On MRI it appears as an ovoid-like lesion with fluidlike signal intensity (low in T1w sequences and high in T2W/fluid sensitive sequences) and 2 typical features:
- Fat rind visible on T1W sequences
- Increased signal in the adjacent muscle visible on T2W/fluid sensitive sequences
Fig. 12: Intramuscular myxoma of the subscapularis, axial T1 SE (A), axial T2 FS (B,C) typical MRI features: low T1 signal intensity (green dotted line in A) and fat rind (blue arrow in A), high signal in T2W signal (B), with increased signal of the adiacent muscle (pink arrow in C).
Fibromatosis (according to WHO classification Desmoid Type Fibromatosis) a benign fibroblastic tumor capable of local aggressive growth (it does not metastasize),
it occurs in patients usually between the 2nd and 4th decades and has a female predilection among younger patients.
The most common locations are: shoulder or upper arm (28%),
chest wall (17%), thigh (12%) and neck (8%).
On histologic examination it is composed by a variable amount of
- Collagenous stroma (main component)
- Spindle-shaped cells
- Areas of myxoid degeneration or hemorrage may be seen
On MRI the signal intensity is very variable due to the composition:
- Lesions with high collagen content and low cellular component show low signal intensity both in T1W sequences and T2W/fluid sensitive sequences
- Lesions with low collagen content and high cellular component show high signal intensity in T2W/fluid sensitive sequences (myxoid degeneration also contributes to elevation of T2 signal)
Three stages have been described:
- Cellular component is prominent
- Progressive ncrease of the collagen component
- Fibrous component is prominent
Fig. 13: Fibromatosis in the ST joint arrows indicate a low signal intensity lesion in both axial T1 SE (A) and T2 FS (B) indicating a mainly fibrous lesion with poor cellular content.
Extraskeletal Ewing’s sarcoma is a rare tumour,
the prevalence is between 15% and 20% of that of Ewing’s sarcoma of bone.
It usually affects patients in the first 3 decades of life.
Clinically it manifests as a large,
rapidly growing deep (92%) or superficial (8%) mass.
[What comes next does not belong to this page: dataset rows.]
(** * devctl TSS session orchestration: a shallow embedding

    The development follows [local/cmd/devctl/cmd] of vultisig-cluster: the
    [TSSService] operations ([Keygen], [Reshare], [ReshareWithPlugin],
    [Keysign], [KeysignWithVerifier]), the recruitment loop [waitForParties],
    the party-id hash [generateServerPartyID], the vault store ([SaveVault],
    [LoadVault], [ListVaults]), the commands [runVaultReshare] and
    [runVaultKeysign] with [GetAuthHeader], and the helper [truncateStr].

    Go code runs against a relay, two HTTP services, a clock, a random source
    and a file system.  These are an explicit environment ([Env]) of oracles
    and an explicit [World] that every operation threads: the clock, the heap
    of [*LocalVault] objects (pointers are indices, so aliasing is visible),
    the vault directory and the trace of outward calls. *)

From Stdlib Require Import ZArith NArith String Ascii Strings.Byte List Lia DecimalString.
From stdpp Require Import base list.

Open Scope string_scope.
Open Scope list_scope.
Open Scope Z_scope.

(** ** Go runtime pieces used by the code *)

Module Go.

(** [int] is 64 bits wide on the platforms devctl is built for; arithmetic
    wraps around in two's complement. *)
Definition int_bits : Z := 64.
Definition min_int : Z := - 2 ^ (int_bits - 1).
Definition max_int : Z := 2 ^ (int_bits - 1) - 1.

Definition wrap (z : Z) : Z :=
  (z + 2 ^ (int_bits - 1)) mod 2 ^ int_bits - 2 ^ (int_bits - 1).

Definition in_int (z : Z) : Prop := min_int <= z <= max_int.

Definition add (a b : Z) : Z := wrap (a + b).
Definition mul (a b : Z) : Z := wrap (a * b).
Definition neg (a : Z) : Z := wrap (- a).

(** Strings are byte sequences; [len] counts bytes. *)
Definition len (s : string) : Z := Z.of_nat (String.length s).

Definition bytes_of (s : string) : list Z :=
  map (fun c => Z.of_N (N_of_ascii c)) (list_ascii_of_string s).

(** [s[lo:]] and [s[:hi]]: out-of-range bounds panic ([None]). *)
Definition slice_from (s : string) (lo : Z) : option string :=
  if (lo <? 0) || (len s <? lo) then None
  else Some (substring (Z.to_nat lo) (String.length s - Z.to_nat lo) s).

Definition slice_to (s : string) (hi : Z) : option string :=
  if (hi <? 0) || (len s <? hi) then None
  else Some (substring 0 (Z.to_nat hi) s).

(** [for _, c := range s] decodes UTF-8; a byte that does not start a
    well-formed sequence yields [RuneError] and is consumed alone. *)
Definition RuneError : Z := 65533.

Inductive lead : Type :=
| LeadAscii
| LeadInvalid
| LeadMulti (size : nat) (lo hi : Z).

Definition first (b : Z) : lead :=
  if b <? 128 then LeadAscii
  else if b <? 194 then LeadInvalid
  else if b <? 224 then LeadMulti 2 128 191
  else if b =? 224 then LeadMulti 3 160 191
  else if b <? 237 then LeadMulti 3 128 191
  else if b =? 237 then LeadMulti 3 128 159
  else if b <? 240 then LeadMulti 3 128 191
  else if b =? 240 then LeadMulti 4 144 191
  else if b <? 244 then LeadMulti 4 128 191
  else if b =? 244 then LeadMulti 4 128 143
  else LeadInvalid.

Definition cont (b : Z) : bool := (128 <=? b) && (b <=? 191).

Fixpoint decode_runes (bs : list Z) : list Z :=
  match bs with
  | [] => []
  | s0 :: t0 =>
    match first s0 with
    | LeadAscii => s0 :: decode_runes t0
    | LeadInvalid => RuneError :: decode_runes t0
    | LeadMulti sz lo hi =>
      if (length bs <? sz)%nat then RuneError :: decode_runes t0 else
      match t0 with
      | [] => RuneError :: decode_runes t0
      | s1 :: t1 =>
        if (s1 <? lo) || (hi <? s1) then RuneError :: decode_runes t0
        else if (sz <=? 2)%nat then
          Z.lor (Z.shiftl (Z.land s0 31) 6) (Z.land s1 63) :: decode_runes t1
        else
        match t1 with
        | [] => RuneError :: decode_runes t0
        | s2 :: t2 =>
          if negb (cont s2) then RuneError :: decode_runes t0
          else if (sz <=? 3)%nat then
            Z.lor (Z.lor (Z.shiftl (Z.land s0 15) 12)
                         (Z.shiftl (Z.land s1 63) 6))
                  (Z.land s2 63) :: decode_runes t2
          else
          match t2 with
          | [] => RuneError :: decode_runes t0
          | s3 :: t3 =>
            if negb (cont s3) then RuneError :: decode_runes t0
            else
              Z.lor (Z.lor (Z.lor (Z.shiftl (Z.land s0 7) 18)
                                  (Z.shiftl (Z.land s1 63) 12))
                           (Z.shiftl (Z.land s2 63) 6))
                    (Z.land s3 63) :: decode_runes t3
          end
        end
      end
    end
  end.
The most common locations are: paravertebral region (32%),
lower extremities (26%),
chest wall (18%),
retroperitoneum (11%),
pelvis and hip (11%),
upper extremity (3%).
On histology the main components are:
- Great amount of small blue cells
- Small amount of fibrous stroma
MRI features are not specific,
usually it is a soft tissue mass with heterogeneous signal intensity showing:
- Similar to the skeletal muscle in T1
- High signal intensity in T2
- Areas of haemorrhage characterized by fluid-fluid levels
- areas of necrosis
Fig. 14: Extraskeletal Ewing’s sarcoma T1 SE axial (A) T2 FS axial (B), T1 SE coronal(C) and STIR coronal (D): large soft tissue mass in the ST articulation, a haemorrhagic area with fluid-blood level is present (green arrow A and B).